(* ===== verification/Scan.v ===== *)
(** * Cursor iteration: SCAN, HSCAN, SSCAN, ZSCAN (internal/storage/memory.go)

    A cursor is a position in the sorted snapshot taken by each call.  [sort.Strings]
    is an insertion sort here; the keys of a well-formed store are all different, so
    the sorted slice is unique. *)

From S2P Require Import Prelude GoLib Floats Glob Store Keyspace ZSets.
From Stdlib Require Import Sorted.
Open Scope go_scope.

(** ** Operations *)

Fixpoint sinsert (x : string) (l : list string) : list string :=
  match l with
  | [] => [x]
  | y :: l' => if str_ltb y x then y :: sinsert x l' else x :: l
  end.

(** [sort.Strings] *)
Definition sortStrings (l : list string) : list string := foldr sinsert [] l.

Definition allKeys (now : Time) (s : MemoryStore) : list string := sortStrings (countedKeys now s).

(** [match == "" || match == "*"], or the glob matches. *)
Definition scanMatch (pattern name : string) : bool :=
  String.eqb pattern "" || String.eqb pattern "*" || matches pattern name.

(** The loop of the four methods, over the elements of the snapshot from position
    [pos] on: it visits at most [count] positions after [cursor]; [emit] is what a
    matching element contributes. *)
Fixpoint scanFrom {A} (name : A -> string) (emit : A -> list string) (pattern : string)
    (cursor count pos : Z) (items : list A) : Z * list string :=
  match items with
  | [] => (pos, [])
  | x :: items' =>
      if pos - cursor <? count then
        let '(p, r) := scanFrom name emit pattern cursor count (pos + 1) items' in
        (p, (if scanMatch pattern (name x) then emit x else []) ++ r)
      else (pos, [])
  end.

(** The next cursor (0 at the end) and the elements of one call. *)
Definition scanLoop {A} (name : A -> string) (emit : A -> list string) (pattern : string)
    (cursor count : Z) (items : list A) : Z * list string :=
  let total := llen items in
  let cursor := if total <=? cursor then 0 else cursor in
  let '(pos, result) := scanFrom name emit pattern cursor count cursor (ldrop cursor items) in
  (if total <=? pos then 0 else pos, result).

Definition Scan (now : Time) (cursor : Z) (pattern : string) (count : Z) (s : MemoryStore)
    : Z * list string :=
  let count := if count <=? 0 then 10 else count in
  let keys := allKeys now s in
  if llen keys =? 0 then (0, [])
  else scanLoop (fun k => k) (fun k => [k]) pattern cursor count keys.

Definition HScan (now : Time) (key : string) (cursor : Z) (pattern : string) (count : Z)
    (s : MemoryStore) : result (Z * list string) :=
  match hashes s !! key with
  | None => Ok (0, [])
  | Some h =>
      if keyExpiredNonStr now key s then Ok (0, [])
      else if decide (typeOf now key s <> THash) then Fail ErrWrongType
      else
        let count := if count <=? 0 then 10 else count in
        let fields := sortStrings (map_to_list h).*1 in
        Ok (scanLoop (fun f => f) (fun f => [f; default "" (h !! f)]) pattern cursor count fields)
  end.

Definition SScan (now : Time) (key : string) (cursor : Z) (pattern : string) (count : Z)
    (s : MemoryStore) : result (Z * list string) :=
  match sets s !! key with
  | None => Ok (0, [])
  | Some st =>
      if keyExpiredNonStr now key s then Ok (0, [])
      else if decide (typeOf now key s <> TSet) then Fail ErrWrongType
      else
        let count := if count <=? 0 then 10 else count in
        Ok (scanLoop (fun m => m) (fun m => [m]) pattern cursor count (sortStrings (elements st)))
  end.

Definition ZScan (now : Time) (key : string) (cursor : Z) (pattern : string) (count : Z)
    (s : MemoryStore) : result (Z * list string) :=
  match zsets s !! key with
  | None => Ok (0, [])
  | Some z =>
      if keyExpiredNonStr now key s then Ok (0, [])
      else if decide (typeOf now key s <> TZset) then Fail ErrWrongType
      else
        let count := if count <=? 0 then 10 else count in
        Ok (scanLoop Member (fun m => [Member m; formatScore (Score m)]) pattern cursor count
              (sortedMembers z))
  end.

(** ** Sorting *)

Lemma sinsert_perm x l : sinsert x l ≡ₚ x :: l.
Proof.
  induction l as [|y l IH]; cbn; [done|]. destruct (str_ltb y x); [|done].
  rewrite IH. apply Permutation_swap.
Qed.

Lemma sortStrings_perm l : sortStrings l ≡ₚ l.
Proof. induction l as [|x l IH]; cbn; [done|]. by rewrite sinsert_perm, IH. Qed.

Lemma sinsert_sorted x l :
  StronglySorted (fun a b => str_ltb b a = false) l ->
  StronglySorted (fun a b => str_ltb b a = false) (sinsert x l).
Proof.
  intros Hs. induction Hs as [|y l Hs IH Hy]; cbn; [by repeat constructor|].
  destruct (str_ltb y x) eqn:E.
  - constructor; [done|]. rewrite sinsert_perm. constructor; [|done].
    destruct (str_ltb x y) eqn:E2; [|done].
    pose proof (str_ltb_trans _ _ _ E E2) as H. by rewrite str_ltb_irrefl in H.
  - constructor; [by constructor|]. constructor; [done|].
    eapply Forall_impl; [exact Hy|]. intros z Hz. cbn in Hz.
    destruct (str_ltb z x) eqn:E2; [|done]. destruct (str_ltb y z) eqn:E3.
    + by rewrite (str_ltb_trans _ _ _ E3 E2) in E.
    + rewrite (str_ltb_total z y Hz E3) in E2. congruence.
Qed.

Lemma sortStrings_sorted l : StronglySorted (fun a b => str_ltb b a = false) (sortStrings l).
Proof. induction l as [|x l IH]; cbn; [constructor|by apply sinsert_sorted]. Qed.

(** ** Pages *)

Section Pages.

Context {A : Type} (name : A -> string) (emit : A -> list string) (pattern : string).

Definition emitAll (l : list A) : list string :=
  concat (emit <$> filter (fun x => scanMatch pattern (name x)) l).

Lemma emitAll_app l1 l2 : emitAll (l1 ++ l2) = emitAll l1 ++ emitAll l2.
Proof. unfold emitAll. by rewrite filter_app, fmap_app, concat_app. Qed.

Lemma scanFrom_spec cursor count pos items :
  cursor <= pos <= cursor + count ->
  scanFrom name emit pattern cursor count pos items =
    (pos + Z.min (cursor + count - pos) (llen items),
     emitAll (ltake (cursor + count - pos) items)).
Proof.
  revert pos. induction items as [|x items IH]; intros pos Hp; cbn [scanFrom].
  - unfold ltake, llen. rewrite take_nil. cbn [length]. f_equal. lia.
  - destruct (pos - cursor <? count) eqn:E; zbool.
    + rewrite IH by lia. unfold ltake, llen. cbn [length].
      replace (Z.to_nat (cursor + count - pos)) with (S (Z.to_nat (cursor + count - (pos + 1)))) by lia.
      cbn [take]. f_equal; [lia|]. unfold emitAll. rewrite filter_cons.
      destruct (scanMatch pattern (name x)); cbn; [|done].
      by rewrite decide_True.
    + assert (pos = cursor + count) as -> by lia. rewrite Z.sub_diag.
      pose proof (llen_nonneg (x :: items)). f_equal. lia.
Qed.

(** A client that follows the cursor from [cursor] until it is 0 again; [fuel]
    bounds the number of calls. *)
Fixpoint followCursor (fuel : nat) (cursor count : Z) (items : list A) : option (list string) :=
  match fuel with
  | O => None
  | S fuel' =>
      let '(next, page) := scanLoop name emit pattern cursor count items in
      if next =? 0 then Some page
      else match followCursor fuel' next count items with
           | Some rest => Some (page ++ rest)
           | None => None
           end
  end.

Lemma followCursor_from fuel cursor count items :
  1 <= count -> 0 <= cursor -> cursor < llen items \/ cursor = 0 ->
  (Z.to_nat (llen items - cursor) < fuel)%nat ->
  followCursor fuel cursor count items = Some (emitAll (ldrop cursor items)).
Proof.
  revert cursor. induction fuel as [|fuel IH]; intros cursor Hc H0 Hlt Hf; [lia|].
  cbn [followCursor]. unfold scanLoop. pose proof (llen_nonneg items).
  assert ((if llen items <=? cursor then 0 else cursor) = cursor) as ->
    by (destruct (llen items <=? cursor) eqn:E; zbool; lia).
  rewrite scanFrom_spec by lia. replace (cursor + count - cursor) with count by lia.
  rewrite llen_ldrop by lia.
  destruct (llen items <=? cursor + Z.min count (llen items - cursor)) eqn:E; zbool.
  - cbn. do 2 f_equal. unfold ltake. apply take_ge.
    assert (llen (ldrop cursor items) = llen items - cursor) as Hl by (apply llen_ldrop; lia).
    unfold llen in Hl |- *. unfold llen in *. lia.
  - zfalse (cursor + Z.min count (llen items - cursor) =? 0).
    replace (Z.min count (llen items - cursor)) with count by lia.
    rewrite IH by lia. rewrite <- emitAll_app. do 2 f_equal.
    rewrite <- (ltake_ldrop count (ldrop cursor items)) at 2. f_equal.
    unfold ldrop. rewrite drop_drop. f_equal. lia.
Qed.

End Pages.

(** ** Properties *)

WORK INSTRUCTION
Begin with the line that has "StronglySorted (fun a b => str_ltb b a = false) (sinsert" in the listing above and end after the line that has "E3 E2) in E."; output those lines exactly.

OUTPUT OF THE EXERCISE
  StronglySorted (fun a b => str_ltb b a = false) (sinsert x l).
Proof.
  intros Hs. induction Hs as [|y l Hs IH Hy]; cbn; [by repeat constructor|].
  destruct (str_ltb y x) eqn:E.
  - constructor; [done|]. rewrite sinsert_perm. constructor; [|done].
    destruct (str_ltb x y) eqn:E2; [|done].
    pose proof (str_ltb_trans _ _ _ E E2) as H. by rewrite str_ltb_irrefl in H.
  - constructor; [by constructor|]. constructor; [done|].
    eapply Forall_impl; [exact Hy|]. intros z Hz. cbn in Hz.
    destruct (str_ltb z x) eqn:E2; [|done]. destruct (str_ltb y z) eqn:E3.
    + by rewrite (str_ltb_trans _ _ _ E3 E2) in E.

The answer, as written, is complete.